Towards the end of the decade, Kanewsky's Columbia recordings seem to have continued to be popular, because his name was given top billing on an advertisement aimed at the Jewish market in 1919. His stage career as a singer of light operatic works also continued to develop. In July 1918 he appeared at City College stadium with the orchestra conducted by Arnold Volpe, where he performed Ukrainian and Jewish folksongs as well as Italian opera pieces. In March 1919 he made his debut at Carnegie Hall, where he performed Jewish and Russian songs as well as passages from La Juive and Rigoletto. The concert received positive reviews in the press, with one noting that he had a "naturally beautiful and powerful lyric tenor voice". A follow-up Stadium concert later that year also received positive reviews, noting his "large, robust, sympathetic voice".

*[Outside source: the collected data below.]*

Lemma plain_step v s x i o k n d r :
  plain_view (session_step v s x i o k n d r) = session_step (plain_view v) s (plain x) i o k n d r.
Proof. unfold plain_view, session_step, with_bio, with_session. cbn. by rewrite fmap_insert. Qed.
Lemma plain_runs {A} v s x i o (f : nat → session → bytes → bytes → M view A) :
  connected (plain_view v) s x i o →
  ∃ x0, x = plain x0 ∧ v_sessions v !! s = Some x0 ∧ on_session (Some s) f v = f s x0 i o v.
Proof.
  intros (Hs & Hi & Ho & _). cbn in Hs, Hi, Ho. rewrite lookup_fmap in Hs.
  destruct (v_sessions v !! s) as [x0|] eqn:Hx; [|done]. injection Hs as <-. exists x0. split_and!; [done..|].
  unfold on_session. cbn in Hi, Ho |- *. by rewrite Hx; cbn; rewrite Hi; cbn; rewrite Ho.
Qed.
(** The session after a step, for what is asked next. *)
Lemma plain_after {A} v s x i o k n d r (f : nat → session → bytes → bytes → M view A) :
  v_sessions v !! s = Some x → v_bios v !! s_in x = Some i → s_in x ≠ s_out x →
  let v' := session_step v s x i o k n d r in
  on_session (Some s) f v' = f s (put_out d r (took (take k i) n x)) (drop k i) (o ++ r) v'.
Proof.
  intros Hs Hi Hn v'. set (x1 := put_out d r (took (take k i) n x)).
  assert (v_sessions v' !! s = Some x1 ∧ v_bios v' !! s_in x1 = Some (drop k i) ∧ v_bios v' !! s_out x1 = Some (o ++ r))
    as (Hs1 & Hi1 & Ho1).
  { cbn. split_and!; [apply lookup_insert_eq| |apply lookup_insert_eq].
    rewrite lookup_insert_ne by done. apply lookup_insert_eq. }
  unfold on_session. cbn [mbind option_bind]. rewrite Hs1. cbn [mbind option_bind]. rewrite Hi1. cbn [mbind option_bind]. by rewrite Ho1.
Qed.
Lemma plain_encodes x d : s_peer (plain x) (s_wire x) = s_sent x → sealed (s_wire x) →
  encodes (plain x) d (seal d).
Proof.
  intros Hp Hw. unfold encodes. cbn in *. split; [|by apply Forall_app_2; [|apply seal_sealed]].
  unfold unseal in *. rewrite fmap_app, Hp. f_equal. apply unseal_seal.
Qed.

#[local] Program Instance plain_laws : OpensslLaws view := {| look := plain_view |}.
Next Obligation. intros v. eexists. split; [reflexivity|done]. Qed.
Next Obligation. intros v b c d n Hb Hn. cbn in Hb |- *. rewrite Hb. eexists. split; [reflexivity|done]. Qed.
Next Obligation.
  intros v b c n Hb Hn Hc. cbn in Hb |- *. rewrite Hb. cbn. rewrite bool_decide_false by done. eexists. split; [reflexivity|done].
Qed.
Next Obligation. intros v b n Hb Hn. cbn in Hb |- *. rewrite Hb. by exists v. Qed.
Next Obligation.
  intros v s x Hs. cbn in Hs |- *. rewrite lookup_fmap in Hs. destruct (v_sessions v !! s); [|done]. by injection Hs as <-.
Qed.
Next Obligation.
  intros v s x i o d n Hc Hf [Hp He _ _] Hn. cbn [ssl_write plain_openssl].
  match goal with |- context [on_session _ ?f] => destruct (plain_runs v s x i o f Hc) as (x0 & -> & _ & ->) end.
  cbn in Hf. rewrite Hf. exists (Z.to_nat n). eexists _, _. split_and!; [lia|lia|rewrite Z2Nat.id by lia; reflexivity| |].
  - apply plain_step.
  - by apply plain_encodes.
Qed.
Next Obligation.
  intros v s x o d n Hc Hq Hf Hn. cbn [ssl_write plain_openssl].
  match goal with |- context [on_session _ ?f] => destruct (plain_runs v s x [] o f Hc) as (x0 & -> & Hs & ->) end.
  cbn in Hf. rewrite Hf. destruct Hc as (_ & Hi & _ & Hne). cbn in Hi, Hne.
  eexists _, _. split_and!; [reflexivity|apply plain_step|]. cbn [ssl_get_error plain_openssl].
  rewrite plain_after by done. cbn. by rewrite Hf.
Qed.
Next Obligation.
  intros v s x i o n Hc Hf [Hp He _ _] Hg Hn Ha. cbn [ssl_read plain_openssl].
  match goal with |- context [on_session _ ?f] => destruct (plain_runs v s x i o f Hc) as (x0 & -> & _ & ->) end.
  unfold genuine in Hg. unfold available in *. cbn -[unseal sealed] in Hg, Ha |- *.
  rewrite (bool_decide_true (sealed _)) by done.
  set (a := drop (s_given x0) (unseal (s_taken x0 ++ i))) in *. rewrite bool_decide_false by done.
  assert (0 < length a)%nat by (destruct a; [done|cbn; lia]).
  eexists _, _, _, _. split; [|split; [reflexivity|split; [apply plain_step|by apply (plain_encodes x0 [])]]]. lia.
Qed.
Next Obligation.
  intros v s x i o n Hc Hq Hf [Hp He _ _] Hg Hn Ha. cbn [ssl_read plain_openssl].
  match goal with |- context [on_session _ ?f] => destruct (plain_runs v s x i o f Hc) as (x0 & -> & Hs & ->) end.
  destruct Hc as (_ & Hi & _ & Hne). unfold genuine in Hg. unfold available in Ha. cbn -[unseal sealed] in Hg, Ha, Hf, Hi, Hne.
  rewrite (bool_decide_true (sealed _)) by done. rewrite Ha. cbn -[session_step].
  eexists _, _, _. split; [reflexivity|]. split; [|split; [apply plain_step|by apply (plain_encodes x0 [])]].
  cbn [ssl_get_error plain_openssl]. rewrite plain_after by done. cbn. rewrite app_nil_r, bool_decide_true by done.
  by rewrite andb_false_r.
Qed.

In 1919 Kanewsky also involved himself in advocacy for Ukrainian Jews. (This may have been spurred by the two Pogroms that happened in his native Zolotonosha in the spring of 1919.) He spoke at a mass rally in New York where hundreds of delegates of the Federation of Ukrainian Jews were present; their goal was to pressure the US government to allow the Federation to send a fact finding mission there and to reestablish contact with their relatives in the country.

He continued to appear on stage in the early 1920s, giving a stadium concert in July 1920.

Meyer died on June 10, 1924, in Manhattan. He was only in his mid-40s, and so his early death cut short a promising career as a singer. He was buried in the Mount Carmel Cemetery in the section of the "Zolotonosher Friends" Landsmanshaft.

===Family===
Annie and Meyer had a number of children: Rose (born in Russia in 1904), William (born in the US in 1905), Morris (born 1907), Regina (born 1908), and Jeanette (born 1909).